● **What you will do**:
Below are the records; copy each line in them that holds the word "rewrite".

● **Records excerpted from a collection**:
════════
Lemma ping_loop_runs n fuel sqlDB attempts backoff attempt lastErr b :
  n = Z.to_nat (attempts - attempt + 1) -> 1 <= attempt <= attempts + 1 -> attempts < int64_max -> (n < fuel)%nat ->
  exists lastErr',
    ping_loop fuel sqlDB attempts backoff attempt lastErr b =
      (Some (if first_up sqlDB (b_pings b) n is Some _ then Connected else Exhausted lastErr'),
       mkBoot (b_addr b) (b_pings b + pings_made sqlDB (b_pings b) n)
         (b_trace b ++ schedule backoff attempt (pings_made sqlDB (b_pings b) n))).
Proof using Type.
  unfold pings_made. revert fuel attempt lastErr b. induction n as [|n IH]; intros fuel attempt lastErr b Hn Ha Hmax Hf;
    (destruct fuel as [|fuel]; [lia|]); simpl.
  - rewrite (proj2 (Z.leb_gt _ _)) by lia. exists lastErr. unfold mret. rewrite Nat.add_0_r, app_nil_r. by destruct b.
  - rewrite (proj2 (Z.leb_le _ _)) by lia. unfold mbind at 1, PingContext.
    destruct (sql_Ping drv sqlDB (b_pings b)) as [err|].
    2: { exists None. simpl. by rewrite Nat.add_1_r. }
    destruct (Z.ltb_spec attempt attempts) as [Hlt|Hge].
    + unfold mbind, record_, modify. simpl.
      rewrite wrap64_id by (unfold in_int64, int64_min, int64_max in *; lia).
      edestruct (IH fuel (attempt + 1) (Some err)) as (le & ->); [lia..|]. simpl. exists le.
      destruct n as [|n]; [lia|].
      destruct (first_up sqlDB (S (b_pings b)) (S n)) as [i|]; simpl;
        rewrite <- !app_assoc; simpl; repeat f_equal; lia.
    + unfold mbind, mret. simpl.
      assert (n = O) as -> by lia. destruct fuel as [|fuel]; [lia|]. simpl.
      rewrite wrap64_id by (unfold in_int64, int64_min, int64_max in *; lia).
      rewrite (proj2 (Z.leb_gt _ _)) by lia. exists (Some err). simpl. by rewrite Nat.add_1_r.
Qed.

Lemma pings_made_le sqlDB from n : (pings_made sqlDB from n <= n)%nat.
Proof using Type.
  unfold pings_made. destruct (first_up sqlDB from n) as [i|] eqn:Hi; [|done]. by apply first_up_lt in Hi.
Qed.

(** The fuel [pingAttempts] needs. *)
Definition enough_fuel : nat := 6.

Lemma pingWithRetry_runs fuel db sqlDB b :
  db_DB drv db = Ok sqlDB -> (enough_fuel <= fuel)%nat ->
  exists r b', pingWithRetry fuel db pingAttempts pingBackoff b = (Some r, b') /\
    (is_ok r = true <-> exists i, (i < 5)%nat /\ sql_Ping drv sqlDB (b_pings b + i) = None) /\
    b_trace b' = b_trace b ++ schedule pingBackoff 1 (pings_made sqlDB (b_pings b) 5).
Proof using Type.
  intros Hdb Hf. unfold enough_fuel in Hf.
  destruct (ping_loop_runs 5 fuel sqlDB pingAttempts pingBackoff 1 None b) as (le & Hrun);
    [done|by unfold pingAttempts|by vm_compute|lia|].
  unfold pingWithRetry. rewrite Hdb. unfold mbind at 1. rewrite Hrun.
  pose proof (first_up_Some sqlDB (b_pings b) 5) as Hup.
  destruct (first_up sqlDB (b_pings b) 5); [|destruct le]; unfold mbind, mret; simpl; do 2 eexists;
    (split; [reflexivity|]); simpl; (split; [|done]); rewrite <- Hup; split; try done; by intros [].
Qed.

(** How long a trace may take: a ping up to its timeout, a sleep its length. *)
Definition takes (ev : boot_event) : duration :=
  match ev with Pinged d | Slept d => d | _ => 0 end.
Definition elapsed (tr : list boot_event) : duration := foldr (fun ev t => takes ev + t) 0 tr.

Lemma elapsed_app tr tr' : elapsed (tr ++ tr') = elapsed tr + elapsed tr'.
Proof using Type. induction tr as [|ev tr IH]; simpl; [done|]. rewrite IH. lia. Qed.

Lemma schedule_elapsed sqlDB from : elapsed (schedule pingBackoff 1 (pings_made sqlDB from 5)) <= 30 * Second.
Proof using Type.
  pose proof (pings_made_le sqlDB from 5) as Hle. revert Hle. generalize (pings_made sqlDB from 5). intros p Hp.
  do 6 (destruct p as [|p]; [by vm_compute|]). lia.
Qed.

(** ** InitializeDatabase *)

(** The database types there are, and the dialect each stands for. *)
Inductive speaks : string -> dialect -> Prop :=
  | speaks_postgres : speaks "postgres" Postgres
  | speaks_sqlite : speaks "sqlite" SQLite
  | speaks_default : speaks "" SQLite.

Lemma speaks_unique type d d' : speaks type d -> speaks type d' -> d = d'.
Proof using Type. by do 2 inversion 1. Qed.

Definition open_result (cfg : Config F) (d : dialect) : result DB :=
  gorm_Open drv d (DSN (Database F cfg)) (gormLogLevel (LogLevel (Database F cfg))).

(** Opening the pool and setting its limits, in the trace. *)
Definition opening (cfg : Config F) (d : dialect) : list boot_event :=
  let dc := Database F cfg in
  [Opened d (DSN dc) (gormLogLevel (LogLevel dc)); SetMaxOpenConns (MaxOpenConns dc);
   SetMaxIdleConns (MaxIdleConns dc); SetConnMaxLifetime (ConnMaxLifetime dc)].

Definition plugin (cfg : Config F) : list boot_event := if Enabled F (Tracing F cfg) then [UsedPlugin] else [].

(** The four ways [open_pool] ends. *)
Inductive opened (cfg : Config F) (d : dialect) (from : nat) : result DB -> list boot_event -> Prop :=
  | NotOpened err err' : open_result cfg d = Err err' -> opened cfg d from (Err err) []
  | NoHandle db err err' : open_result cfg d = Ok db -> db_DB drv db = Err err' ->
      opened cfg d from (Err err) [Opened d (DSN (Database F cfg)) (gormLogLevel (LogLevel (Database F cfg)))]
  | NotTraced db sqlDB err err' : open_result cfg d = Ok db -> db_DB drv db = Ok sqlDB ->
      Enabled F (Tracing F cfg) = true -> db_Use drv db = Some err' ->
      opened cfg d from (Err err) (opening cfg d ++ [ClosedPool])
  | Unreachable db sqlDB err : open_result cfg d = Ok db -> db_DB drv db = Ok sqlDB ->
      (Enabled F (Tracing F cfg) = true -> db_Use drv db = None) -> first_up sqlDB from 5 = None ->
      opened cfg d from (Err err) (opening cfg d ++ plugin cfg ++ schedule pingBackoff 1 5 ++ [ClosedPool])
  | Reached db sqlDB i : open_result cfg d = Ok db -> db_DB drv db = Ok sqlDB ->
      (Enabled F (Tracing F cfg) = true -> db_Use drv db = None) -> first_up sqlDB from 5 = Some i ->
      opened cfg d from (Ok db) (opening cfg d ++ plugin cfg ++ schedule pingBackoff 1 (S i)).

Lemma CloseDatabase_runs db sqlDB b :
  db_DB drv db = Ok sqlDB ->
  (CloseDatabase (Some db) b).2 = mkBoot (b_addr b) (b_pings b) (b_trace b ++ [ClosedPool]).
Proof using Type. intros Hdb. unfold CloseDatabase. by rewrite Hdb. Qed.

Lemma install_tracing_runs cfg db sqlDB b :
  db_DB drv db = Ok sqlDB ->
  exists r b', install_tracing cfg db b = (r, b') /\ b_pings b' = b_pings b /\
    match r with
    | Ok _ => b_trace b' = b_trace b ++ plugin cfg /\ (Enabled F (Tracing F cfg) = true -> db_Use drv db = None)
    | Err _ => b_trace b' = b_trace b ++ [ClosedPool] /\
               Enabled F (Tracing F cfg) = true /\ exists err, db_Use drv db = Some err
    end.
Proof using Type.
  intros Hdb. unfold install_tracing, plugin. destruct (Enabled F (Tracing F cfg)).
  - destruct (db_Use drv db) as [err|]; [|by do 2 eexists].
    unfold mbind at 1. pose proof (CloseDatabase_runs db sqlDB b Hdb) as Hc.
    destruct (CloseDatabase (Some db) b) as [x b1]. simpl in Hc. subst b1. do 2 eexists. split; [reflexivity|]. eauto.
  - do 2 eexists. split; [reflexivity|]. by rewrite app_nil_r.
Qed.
════════
● **Exercise result**:
  - rewrite (proj2 (Z.leb_gt _ _)) by lia. exists lastErr. unfold mret. rewrite Nat.add_0_r, app_nil_r. by destruct b.
  - rewrite (proj2 (Z.leb_le _ _)) by lia. unfold mbind at 1, PingContext.
    2: { exists None. simpl. by rewrite Nat.add_1_r. }
      rewrite wrap64_id by (unfold in_int64, int64_min, int64_max in *; lia).
        rewrite <- !app_assoc; simpl; repeat f_equal; lia.
      rewrite wrap64_id by (unfold in_int64, int64_min, int64_max in *; lia).
      rewrite (proj2 (Z.leb_gt _ _)) by lia. exists (Some err). simpl. by rewrite Nat.add_1_r.
  unfold pingWithRetry. rewrite Hdb. unfold mbind at 1. rewrite Hrun.
    (split; [reflexivity|]); simpl; (split; [|done]); rewrite <- Hup; split; try done; by intros [].
Proof using Type. induction tr as [|ev tr IH]; simpl; [done|]. rewrite IH. lia. Qed.
Proof using Type. intros Hdb. unfold CloseDatabase. by rewrite Hdb. Qed.
  - do 2 eexists. split; [reflexivity|]. by rewrite app_nil_r.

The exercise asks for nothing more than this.